Era inevitável que hoje, Dia de Finados, essas lembranças lhe viessem à cabeça. Como descrever a dor indescritível!?!? O Dia de Finados era o Firmin´s Day, quando ele e alguns antigos companheiros comemoravam a saga etílica do cônsul Geoffrey Firmin em À Sombra do Vulcão. Os companheiros e as bebedeiras coletivas faziam parte do passado.
É curioso pensar que durante muito tempo sua rotina atual lhe parecesse um desejável ideal de vida; passar a velhice em alguma casa na praia, cercado pelos clássicos gregos e romanos, Montaigne, Vieira, O Paraíso Perdido e libretos de óperas.
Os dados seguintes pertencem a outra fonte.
(** * mcp-server-notion: the two tools of [server.py] and their renderers

    A shallow embedding of [src/server.py].  The values the upstream API
    hands back are arbitrary JSON, so the Python objects the code
    manipulates are modelled dynamically ([pyval]) and every operation
    that Python may refuse (calling [.get] on a non-dict, iterating over
    a number, joining a non-string) raises the corresponding exception in
    an error monad.  The HTTP client is a function from requests to
    what each call of the client comes to, together with a log of the
    calls made. *)

From Stdlib Require Import ZArith List String Ascii Bool Lia.
From Stdlib Require Import DecimalString SpecFloat.
From ExtLib Require Import Structures.Monad Structures.MonadExc.
From ExtLib Require Import Data.Monads.EitherMonad.
Import ListNotations MonadNotation.

Open Scope string_scope.
Open Scope monad_scope.

Set Implicit Arguments.
Set Warnings "-register-all".

(** ** Python values and exceptions *)

Module Py.

(** What [response.json()] can produce: None, bool, int, float, str,
    list and dict.  A dict is kept as its items in insertion order;
    [dict_get] reads the first binding of a key. *)
Inductive pyval : Type :=
| VNone
| VBool (b : bool)
| VInt (z : Z)
| VFloat (f : spec_float)
| VStr (s : string)
| VList (l : list pyval)
| VDict (d : list (string * pyval)).

Inductive pytype : Type :=
| TNoneType | TBool | TInt | TFloat | TStr | TList | TDict.

Definition type_of (v : pyval) : pytype :=
  match v with
  | VNone => TNoneType
  | VBool _ => TBool
  | VInt _ => TInt
  | VFloat _ => TFloat
  | VStr _ => TStr
  | VList _ => TList
  | VDict _ => TDict
  end.

(** The exceptions that can travel through the two tools.
    [ClientError] stands for what a call of the httpx client raises that
    is not an [httpx.RequestError]: the request could not be built
    ([httpx.InvalidURL] for a control character in the URL,
    [UnicodeEncodeError] for a header value that is not ASCII). *)
Inductive exn : Type :=
| HTTPStatusError (status_code : Z) (text : string)
| RequestError (msg : string)
| JSONDecodeError (msg : string)
| ValueError (msg : string)
| ClientError (class_name : string) (msg : string)
| AttributeError (ty : pytype) (attr : string)
| TypeError_not_iterable (ty : pytype)
| TypeError_not_container (ty : pytype)
| TypeError_join_item (index : nat) (ty : pytype).

Definition exc : Type -> Type := sum exn.

(** [bool(v)] *)
Definition truthy (v : pyval) : bool :=
  match v with
  | VNone => false
  | VBool b => b
  | VInt z => negb (z =? 0)%Z
  | VFloat (S754_zero _) => false
  | VFloat _ => true
  | VStr s => negb (s =? "")
  | VList l => match l with [] => false | _ => true end
  | VDict d => match d with [] => false | _ => true end
  end.

Fixpoint dict_get (d : list (string * pyval)) (k : string) : option pyval :=
  match d with
  | [] => None
  | (k', v) :: rest => if k =? k' then Some v else dict_get rest k
  end.

Definition dict_get_or (d : list (string * pyval)) (k : string)
    (default : pyval) : pyval :=
  match dict_get d k with
  | Some x => x
  | None => default
  end.

(** [v.get(k, default)] *)
Definition get (v : pyval) (k : string) (default : pyval) : exc pyval :=
  match v with
  | VDict d => ret (dict_get_or d k default)
  | _ => raise (AttributeError (type_of v) "get")
  end.

(** [v == s] for a string literal [s] *)
Definition eq_str (v : pyval) (s : string) : bool :=
  match v with
  | VStr s' => s' =? s
  | _ => false
  end.

(** [needle in hay] for strings *)
Fixpoint substring_of (needle hay : string) : bool :=
  prefix needle hay
  || match hay with
     | EmptyString => false
     | String _ rest => substring_of needle rest
     end.

(** [s in v] for a string literal [s] *)
Definition contains (s : string) (v : pyval) : exc bool :=
  match v with
  | VDict d => ret (match dict_get d s with Some _ => true | None => false end)
  | VList l => ret (existsb (fun x => eq_str x s) l)
  | VStr hay => ret (substring_of s hay)
  | _ => raise (TypeError_not_container (type_of v))
  end.

(** The items a [for] loop or a comprehension sees: the items of a
    list, the keys of a dict, the characters of a str (here its bytes;
    the tools call [.get] on each item first, which a str refuses
    whatever it holds). *)
Definition iter (v : pyval) : exc (list pyval) :=
  match v with
  | VList l => ret l
  | VDict d => ret (map (fun kv => VStr (fst kv)) d)
  | VStr s => ret (map (fun c => VStr (String c "")) (list_ascii_of_string s))
  | _ => raise (TypeError_not_iterable (type_of v))
  end.

(** The strings of a list to be joined; the first item that is not a
    str raises. *)
Fixpoint join_items (index : nat) (items : list pyval) : exc (list string) :=
  match items with
  | [] => ret []
  | VStr s :: rest => ss <- join_items (S index) rest ;; ret (s :: ss)
  | v :: _ => raise (TypeError_join_item index (type_of v))
  end.

(** [sep.join(items)] *)
Definition join (sep : string) (items : list pyval) : exc string :=
  ss <- join_items 0 items ;; ret (String.concat sep ss).

(** [[f(x) for x in xs]] with a body that may raise. *)
Fixpoint comprehension {A B} (f : A -> exc B) (xs : list A) : exc (list B) :=
  match xs with
  | [] => ret []
  | x :: rest => y <- f x ;; ys <- comprehension f rest ;; ret (y :: ys)
  end.

(** [str(n)] for an int *)
Definition str_int (z : Z) : string := NilZero.string_of_int (Z.to_int z).

(** [l[:n]] *)
Definition slice_to {A} (l : list A) (n : Z) : list A :=
  if (0 <=? n)%Z then firstn (Z.to_nat n) l
  else firstn (Z.to_nat (Z.of_nat (List.length l) + n)) l.

(** What the code takes from the interpreter and from httpx without
    defining it. *)
Class Platform : Type := {
  (** [Response.raise_for_status] raises for this status code *)
  raises_for_status : Z -> bool;
  (** [str.upper] *)
  upper : string -> string;
  (** [format(v)] of a float, a list or a dict *)
  format_compound : pyval -> string;
  (** [str(e)] of an AttributeError or a TypeError *)
  builtin_message : exn -> string
}.

Section WithPlatform.
Context {P : Platform}.

(** [f"{v}"] *)
Definition format (v : pyval) : string :=
  match v with
  | VStr s => s
  | VNone => "None"
  | VBool true => "True"
  | VBool false => "False"
  | VInt z => str_int z
  | _ => format_compound v
  end.

(** [str(e)] *)
Definition str_exn (e : exn) : string :=
  match e with
  | RequestError msg | JSONDecodeError msg | ValueError msg
  | ClientError _ msg => msg
  | _ => builtin_message e
  end.
End WithPlatform.

End Py.

Import Py.
(** * Wall-drawing core of the CAD viewport

    A shallow embedding of [src/components/DrawingPlane.tsx] and
    [src/components/CadViewport.tsx]: grid and vertex snapping, the proper
    segment/segment intersection test, the angle check at a shared vertex, the
    click and pointer-move handlers of the drawing plane, and the undo/redo
    history of the viewport.

    Numbers.  The program computes on JavaScript numbers.  The snapping, the
    intersection test and the handlers only use field arithmetic, comparisons
    and [Math.round]; they are embedded over the exact rationals [Q], so every
    definition on the click path evaluates.  [Math.hypot], [Math.acos] and
    [Math.PI] have no rational counterpart: the angle at a vertex is computed
    in the real numbers [R] from the rational coordinates.  Rounding error of
    binary floating point is outside this model.

    Effects.  React state is a record that every handler maps to the next
    record; [crypto.randomUUID ()] is an input of the click event. *)

From Stdlib Require Import List Bool String ZArith QArith Qabs Qround.
From Stdlib Require Import Lqa.
From Stdlib Require Import Reals Qreals Lra Lia.
Import ListNotations.

Open Scope string_scope.
Open Scope list_scope.
Open Scope Q_scope.

(** ** Numbers *)

(** [x < y] on numbers, as a boolean. *)
Definition Qltb (x y : Q) : bool := negb (Qle_bool y x).

(** [Math.round]: the nearest integer, halves rounded up. *)
Definition Math_round (x : Q) : Q := inject_Z (Qfloor (x + (1 # 2))).

(** [Math.hypot] on two arguments. *)
Definition Math_hypot (x z : Q) : R := sqrt (Q2R (x * x + z * z)).

(** [x < y] on an angle, as a boolean. *)
Definition Rltb (x y : R) : bool := if Rlt_dec x y then true else false.

(** ** Data model *)

(** [type Point3 = [number, number, number]]; [px], [py], [pz] read
    [p[0]], [p[1]], [p[2]]. *)
Record Point3 : Type := P3 { px : Q; py : Q; pz : Q }.

(** [type Segment = { id; start; end }]. *)
Record Segment : Type := mkSegment { id : string; start : Point3; end_ : Point3 }.

Definition SNAP_RADIUS : Q := 1 # 2.
Definition GRID_SIZE : Q := 1 # 4.
Definition MIN_ANGLE_DEG : R := 30%R.
Definition MIN_ANGLE_RAD : R := ((MIN_ANGLE_DEG * PI) / 180)%R.

(** The literal [1e-6] of the intersection test. *)
Definition EPS : Q := 1 # 1000000.

(** ** Snapping *)

Definition snapToGrid (p : Point3) : Point3 :=
  P3 (Math_round (px p / GRID_SIZE) * GRID_SIZE)
     (py p)
     (Math_round (pz p / GRID_SIZE) * GRID_SIZE).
Enviara no dia anterior aos editores os originais da biografia de Cosme Fernandes Pessoa, o Bacharel, um degredado que chegara ao balneário de C... por volta de 1502, muito antes do famigerado colonialista Martin Afonso de Sousa, a quem a historiografia oficial atribuía a “descoberta” do Balneário. O Bacharel era seu herói. Casou com seis índias e mandou a coroa portuguesa às favas.
Viera duas vezes com Irene a C... Puta que pariu, ela adorava esse lugar enfadonho!!! Pensou em enviar um Happy Firmin´s Day aos velhos amigos, mas tinha desativado suas redes sociais. Ao olhar pela janela viu de relance o mar e o céu e decidiu esticar as canelas depois de dias recluso.
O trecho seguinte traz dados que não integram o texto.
(** * rm-photo: image metadata viewer (app.py)

    A shallow embedding of the pure and effectful parts of [app.py]:
    the byte-size formatter, the GPS degree/minute/second converter, the
    two metadata extractors, the full metadata dump and the render pass
    of [main], together with the properties stated about them.

    Python numbers are modelled as they are: [int] is [Z], [float] is an
    IEEE 754 binary64 value.  Every float operation is the exact rational
    result rounded to nearest, ties to even, at 53 bits of precision. *)

From Stdlib Require Import ZArith QArith Qabs Qround Qpower Qreduction.
From Stdlib Require Import Lia Lqa Bool List String Ascii DecimalString Morphisms.
From Stdlib.Strings Require Import Byte.
From Stdlib Require PrimFloat FloatOps SpecFloat.
Import ListNotations.

Set Warnings "-register-all".

Local Open Scope string_scope.
Local Open Scope Z_scope.

(** ** Python exceptions and results *)

Inductive exn : Type :=
| ZeroDivisionError
| OverflowError
| TypeError
| IndexError
| KeyError
| AttributeError
| UnicodeDecodeError
| LibraryError (msg : string).

Inductive result (A : Type) : Type :=
| Ok (a : A)
| Raise (e : exn).
Arguments Ok {A} a.
Arguments Raise {A} e.

Definition rbind {A B} (r : result A) (k : A -> result B) : result B :=
  match r with
  | Ok a => k a
  | Raise e => Raise e
  end.

Declare Scope result_scope.
Delimit Scope result_scope with result.
Notation "x <- r ;; k" := (rbind r (fun x => k))
  (at level 61, r at next level, right associativity) : result_scope.

(** ** Binary64 floating point *)

Module Float.

(** A float is a NaN, a signed infinity, a signed zero, or
    [(-1)^neg * m * 2^e]. *)
Inductive float : Type :=
| FNan
| FInf (neg : bool)
| FZero (neg : bool)
| FFin (neg : bool) (m : positive) (e : Z).

Definition prec : Z := 53.
Definition emin : Z := -1074.
Definition emax : Z := 1024.

Definition pow2 (e : Z) : Q := (2 ^ e)%Q.

Definition Qsigned (neg : bool) (q : Q) : Q := if neg then (- q)%Q else q.

(** Exact value of a finite float (0 for the special values). *)
Definition F2Q (f : float) : Q :=
  match f with
  | FFin s m e => Qsigned s (inject_Z (Zpos m) * pow2 e)
  | _ => 0%Q
  end.

Definition is_finite (f : float) : bool :=
  match f with
  | FZero _ | FFin _ _ _ => true
  | _ => false
  end.

Definition is_neg (f : float) : bool :=
  match f with
  | FInf s | FZero s | FFin s _ _ => s
  | FNan => false
  end.

Definition Fopp (f : float) : float :=
  match f with
  | FNan => FNan
  | FInf s => FInf (negb s)
  | FZero s => FZero (negb s)
  | FFin s m e => FFin (negb s) m e
  end.

(** Round a rational to the nearest integer, ties to the even one. *)
Definition rhe (x : Q) : Z :=
  let f := Qfloor x in
  match (x - inject_Z f ?= 1 # 2)%Q with
  | Lt => f
  | Gt => f + 1
  | Eq => if Z.even f then f else f + 1
  end.

(** Exponent of the unit in the last place of a positive rational [a]:
    the [e >= emin] with [2^52 <= a / 2^e < 2^53] where there is one. *)
Definition ulp_exp (a : Q) : Z :=
  let e1 := Z.log2 (Qnum a) - Z.log2 (Zpos (Qden a)) - prec in
  let e2 := if Qle_bool (pow2 (e1 + prec)) a then e1 + 1 else e1 in
  Z.max e2 emin.

(** The float [(-1)^s * M * 2^e] for a rounded mantissa [0 <= M <= 2^53];
    a mantissa that rounded up to [2^53] is renormalised. *)
Definition mk_float (s : bool) (M : Z) (e : Z) : float :=
  match M with
  | Zpos p => if (p =? 9007199254740992)%positive
              then FFin s 4503599627370496 (e + 1)
              else FFin s p e
  | _ => FZero s
  end.

(** Round to nearest even on a rational in lowest terms; [zs] is the sign
    given to an exact zero.  A result of magnitude [2^1024] or more
    overflows to an infinity. *)
Definition RN_core (zs : bool) (q : Q) : float :=
  match Qnum q with
  | 0 => FZero zs
  | _ =>
      let s := Qnum q <? 0 in
      let a := Qabs q in
      let e := ulp_exp a in
      let M := rhe (a / pow2 e) in
      if Qle_bool (pow2 emax) (inject_Z M * pow2 e) then FInf s
      else mk_float s M e
  end.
Caminhou lentamente até a Avenida Beira-Mar. De lá, seguiu ao Mercado de Peixes, onde tomou a primeira cerveja do dia e passou algum tempo de prosa com os pescadores. As únicas pessoas com quem conversava desde que chegara a C... eram os pescadores e os donos e funcionários dos poucos estabelecimentos que frequentava, que o chamavam, zombeteiramente, de Dalmo Bacharel, tamanha sua obsessão pelo personagem. Aproveitou sua ida ao Mercado para buscar uma faca de pesca que havia encomendado.
Comprou o jornal e parou num boteco da Avenida Beira-Mar, que tinha mesas do lado de fora. Pediu uma cerveja, uma cachaça Salinas e uma dúzia de ostras. Por alguns instantes parecia que sua vida havia voltado ao normal. O jornal trazia notícias sobre a criação de milícias de extrema-direita, que pipocavam no país depois da execução sumária de Javier Messias pelos governantes que tomaram o poder com o fim da peste.
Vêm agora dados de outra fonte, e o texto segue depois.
Lemma X21_login_then_load_witness :
  Forall (fun c => Api.authorization c = Some "Bearer t0k3n")
    (Loader.MainPage_requests
       (Login.localStorage
          (Login.state (Login.handleSubmit (inr ("t0k3n", "line2")) Examples3.fresh)))
       "line1" "2024-05-01") /\
  Login.location
    (Login.state (Login.handleSubmit (inr ("t0k3n", "line2")) Examples3.fresh)) =
  "/line1".
Proof.
  assert (N : "t0k3n" <> "") by discriminate.
  pose proof (@X21_login_then_load "t0k3n" "line2" Examples3.fresh
                "line1" "2024-05-01" N) as T.
  cbv zeta in T.
  destruct T as (_ & _ & _ & L & _ & _ & F & _).
  split; [exact F | exact L].
Defined.

(** X22. Whatever the backend answers, a submission of the login form
    sends exactly one request, with the three fields as typed. A login
    that fails stores no token, calls no [login] and stays on the page.
    When the answer has a message that is not empty, the handler returns
    and shows that message; when it returns on any other answer it shows
    'Server Error'; and it throws, showing nothing, exactly when the
    answer has a status and no body. *)
Theorem X22_failed_login (answer : Loader.Failure + string * string)
  (s : Login.State) :
  let o := Login.handleSubmit answer s in
  map (fun r => (Login.sent_username r, Login.sent_password r, Login.sent_line r))
    (Login.sent o) =
  [(Login.username s, Login.password s, Login.line s)] /\
  forall f,
    answer = inl f ->
    Login.localStorage (Login.state o) = Login.localStorage s /\
    Login.logins (Login.state o) = Login.logins s /\
    Login.location (Login.state o) = Login.location s /\
    (forall r m,
       Loader.response f = Some r -> Loader.data r = Some (Some m) -> m <> "" ->
       Login.result o = Ret tt /\ Login.error (Login.state o) = Some m) /\
    ((forall r m,
        Loader.response f = Some r -> Loader.data r = Some (Some m) -> m = "") ->
     Login.result o = Ret tt ->
     Login.error (Login.state o) = Some "Server Error") /\
    (Login.result o <> Ret tt <->
     exists r, Loader.response f = Some r /\ Loader.data r = None) /\
    (Login.result o <> Ret tt -> Login.state o = s).
Proof.
  cbv zeta. split.
  - destruct answer as [f | [token line_]]; cbn.
    + destruct (Loader.response f) as [[st [[m |] |]] |]; reflexivity.
    + reflexivity.
  - intros f ->. cbn [Login.handleSubmit].
    destruct (Loader.response f) as [[st [[m |] |]] |] eqn:R;
      cbn [Loader.data Login.result Login.state Login.setError
           Login.localStorage Login.logins Login.location Login.error];
      (split; [reflexivity |]); (split; [reflexivity |]);
      (split; [reflexivity |]); (split; [| split; [| split]]).
    + intros r m' Hr Hd N. injection Hr as <-. cbn in Hd. injection Hd as <-.
      apply String.eqb_neq in N. rewrite N. split; reflexivity.
    + intros E _. rewrite (E _ m eq_refl eq_refl). reflexivity.
    + split; [intros H; now destruct H | intros (r & Hr & Hd)].
      injection Hr as <-. discriminate Hd.
    + intros H. now destruct H.
    + intros r m' Hr Hd. injection Hr as <-. discriminate Hd.
    + intros _ _. reflexivity.
    + split; [intros H; now destruct H | intros (r & Hr & Hd)].
      injection Hr as <-. discriminate Hd.
    + intros H. now destruct H.
    + intros r m' Hr Hd. injection Hr as <-. discriminate Hd.
    + intros _ H. discriminate H.
    + split; [intros _ | discriminate].
      now exists (Loader.mkErrorResponse st None).
    + intros _. reflexivity.
    + intros r m' Hr. discriminate Hr.
    + intros _ _. reflexivity.
    + split; [intros H; now destruct H | intros (r & Hr & _); discriminate Hr].
    + intros H. now destruct H.
Qed.

Lemma X20_interceptor_witness :
  Api.authorization
    (Api.interceptor [("token", "t0k3n")]
       (Api.mkConfig "/api/operators/line1" (Some [("Authorization", "Bearer old")]))) =
  Some "Bearer t0k3n".
Proof.
  assert (N : "t0k3n" <> "") by discriminate.
  exact (proj1 (proj1 (proj2 (proj2
    (X20_interceptor [("token", "t0k3n")]
       (Api.mkConfig "/api/operators/line1" (Some [("Authorization", "Bearer old")])))))
    "t0k3n" eq_refl N)).
Defined.

Lemma X22_failed_login_witness :
  Login.error
    (Login.state (Login.handleSubmit (inl Examples3.refused) Examples3.fresh)) =
  Some "Invalid credentials" /\
  Login.result (Login.handleSubmit (inl Examples3.bare_refusal) Examples3.fresh) <>
  Ret tt.
Proof.
  split.
  - destruct (proj2 (X22_failed_login (inl Examples3.refused) Examples3.fresh)
                _ eq_refl) as (_ & _ & _ & M & _).
    apply (M (Loader.mkErrorResponse 401 (Some (Some "Invalid credentials")))
             "Invalid credentials" eq_refl eq_refl).
    discriminate.
  - destruct (proj2 (X22_failed_login (inl Examples3.bare_refusal) Examples3.fresh)
                _ eq_refl) as (_ & _ & _ & _ & _ & T & _).
    apply T. now exists (Loader.mkErrorResponse 502 None).
Defined.

(** ** Loading the page *)

Lemma returned_or_not (r : Res unit) : r = Ret tt \/ r <> Ret tt.
Proof.
  destruct r as [[] | e]; [now left | right; discriminate].
Qed.

Lemma report_keeps (f : Loader.Failure) (p : Loader.Page) (sent : list Api.Config) :
  let o := Loader.report f p sent in
  Loader.world (Loader.page o) = Loader.world p /\
  Loader.modelsLoaded (Loader.page o) = Loader.modelsLoaded p /\
  Loader.gets o = sent /\
  Loader.effects o = [console_error "Error loading models or data:"] /\
  (Loader.result o = Ret tt -> Loader.error (Loader.page o) <> Loader.no_banner) /\
  (Loader.result o <> Ret tt -> Loader.error (Loader.page o) = Loader.error p) /\
  (Loader.result o <> Ret tt <->
   exists r, Loader.response f = Some r /\ Loader.data r = None).
Proof.
  cbv zeta. unfold Loader.report.
  destruct (Loader.response f) as [[st [m |]] |];
    cbn [Loader.data Loader.status Loader.world Loader.page Loader.modelsLoaded
         Loader.gets Loader.effects Loader.result Loader.error];
    repeat split; try reflexivity; try congruence.
  - intros [r [H D]]. injection H as <-. discriminate.
  - intros _. now exists (Loader.mkErrorResponse st None).
  - now destruct (Loader.request f).
  - intros [r [H D]]. discriminate.
Qed.

(** X23. Loading a page is all or nothing for the data. When the models
    and both requests succeed, the operators and the attendance of the
    page are replaced by the two answers (by the empty list for a falsy
    list of operators and for an attendance body that is no array), the
    models are marked as loaded, nothing is logged and the error banner
    is left as it was. In every other case the state the modals share is
    exactly as before - the answer of the request that did succeed is
    dropped - one error is logged, and when the handler returns the
    banner is set; the models are marked as loaded whenever they loaded,
    also when the data did not; no request is sent when the models fail,
    and both are sent otherwise. A banner that is shown is never
    cleared. *)
Theorem X23_load_all_or_nothing (sent : list Api.Config) (a : Loader.Answers)
  (p : Loader.Page) :
  let o := Loader.load sent a p in
  let w := Loader.world p in
  let w' := Loader.world (Loader.page o) in
  ((exists ops records,
      Loader.models a = None /\
      Loader.operators_answer a = inr ops /\
      Loader.attendance_answer a = inr records /\
      operators w' = match ops with Some l => l | None => [] end /\
      attendance w' = match records with Some l => l | None => [] end /\
      Loader.result o = Ret tt /\
      Loader.effects o = [] /\
      Loader.error (Loader.page o) = Loader.error p)
   \/
   (w' = w /\
    (Loader.models a <> None \/
     (exists f, Loader.operators_answer a = inl f) \/
     (exists f, Loader.attendance_answer a = inl f)) /\
    Loader.effects o = [console_error "Error loading models or data:"] /\
    (Loader.result o = Ret tt -> Loader.error (Loader.page o) <> Loader.no_banner) /\
    (Loader.result o <> Ret tt -> Loader.error (Loader.page o) = Loader.error p))) /\
  labeledDescriptors w' = labeledDescriptors w /\
  isRecognizing w' = isRecognizing w /\
  webcamRef w' = webcamRef w /\
  formData w' = formData w /\
  mqttService w' = mqttService w /\
  (Loader.modelsLoaded (Loader.page o) = true <->
   Loader.models a = None \/ Loader.modelsLoaded p = true) /\
  Loader.gets o = match Loader.models a with Some _ => [] | None => sent end /\
  (Loader.error (Loader.page o) = Loader.no_banner ->
   Loader.error p = Loader.no_banner).
Proof.
  cbv zeta. unfold Loader.load.
  destruct (Loader.models a) as [f |] eqn:M.
  - destruct (report_keeps f p []) as (W & L & G & E & B & K & _).
    cbv zeta in *. rewrite W, L, G.
    repeat split; try reflexivity.
    + right. repeat split; try assumption. left. discriminate.
    + intros H. now right.
    + intros [H | H]; [discriminate | exact H].
    + intros H. destruct (returned_or_not (Loader.result (Loader.report f p []))) as [R | R].
      * now destruct (B R).
      * now rewrite <- (K R).
  - set (p1 := Loader.mkPage (Loader.world p) true (Loader.error p)).
    assert (F : forall f,
      let o := Loader.report f p1 sent in
      Loader.world (Loader.page o) = Loader.world p /\
      Loader.effects o = [console_error "Error loading models or data:"] /\
      (Loader.result o = Ret tt -> Loader.error (Loader.page o) <> Loader.no_banner) /\
      (Loader.result o <> Ret tt -> Loader.error (Loader.page o) = Loader.error p) /\
      Loader.modelsLoaded (Loader.page o) = true /\
      Loader.gets o = sent /\
      (Loader.error (Loader.page o) = Loader.no_banner ->
       Loader.error p = Loader.no_banner)).
    { intros f. destruct (report_keeps f p1 sent) as (W & L & G & E & B & K & _).
      cbv zeta in *. cbn [p1 Loader.world Loader.modelsLoaded Loader.error] in W, L, K.
      repeat split; try assumption.
      intros H.
      destruct (returned_or_not (Loader.result (Loader.report f p1 sent))) as [R | R].
      - now destruct (B R).
      - now rewrite <- (K R). }
    cbv zeta in F.
    destruct (Loader.operators_answer a) as [f1 | ops] eqn:O;
      destruct (Loader.attendance_answer a) as [f2 | records] eqn:A.
    + destruct (F (if Loader.operators_first a then f1 else f2))
        as (W & E & B & K & L & G & N).
      rewrite W, L, G. repeat split; try reflexivity; try assumption.
      * right. repeat split; try assumption. right. left. now exists f1.
      * intros _. now left.
    + destruct (F f1) as (W & E & B & K & L & G & N).
      rewrite W, L, G. repeat split; try reflexivity; try assumption.
      * right. repeat split; try assumption. right. left. now exists f1.
      * intros _. now left.
    + destruct (F f2) as (W & E & B & K & L & G & N).
      rewrite W, L, G. repeat split; try reflexivity; try assumption.
      * right. repeat split; try assumption. right. right. now exists f2.
      * intros _. now left.
    + cbn. repeat split; try reflexivity.
      * left. exists ops, records. repeat split; reflexivity.
      * intros _. now left.
      * intros H. exact H.
Qed.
Naquele exato momento, beatos saiam contritos em procissão da Igreja de São João Batista, construída há 350 anos, a maior parte com roupas pretas. Entre eles estava um grupo da autointitulada Brigada Martim Afonso, um maldisfarçado bando de fascistóides que apoiara Javier Messias até seus últimos dias.
Eram facilmente reconhecíveis por terem todos, quase sem exceção, cara de poucos amigos e pela camiseta com o lema do grupo: “Cellula Mater”. “Viva o Bacharel”!!!, gritou Dalmo, para horror dos papa-hóstias e dos brigadistas, que detestavam qualquer menção ao nome do degredado.
Estava em sua segunda rodada de cerveja/cachaça/ostras quando reparou em uma morena parada ali perto. Por volta de 35 anos, cabelos compridos anelados, quadril largo, peitos grandes... E uma semelhança assustadora com Irene! Já a observava há algum tempo quando ela andou em sua direção.
A moça entrou na birosca e ficou de papo com alguém do outro lado do balcão. Conseguiu ouvir o nome dela: Mara. Algum tempo depois, um homem que já estava lá dentro se levantou e começou a falar de forma ríspida com a morena. Usava a camiseta da Brigada Martim Afonso.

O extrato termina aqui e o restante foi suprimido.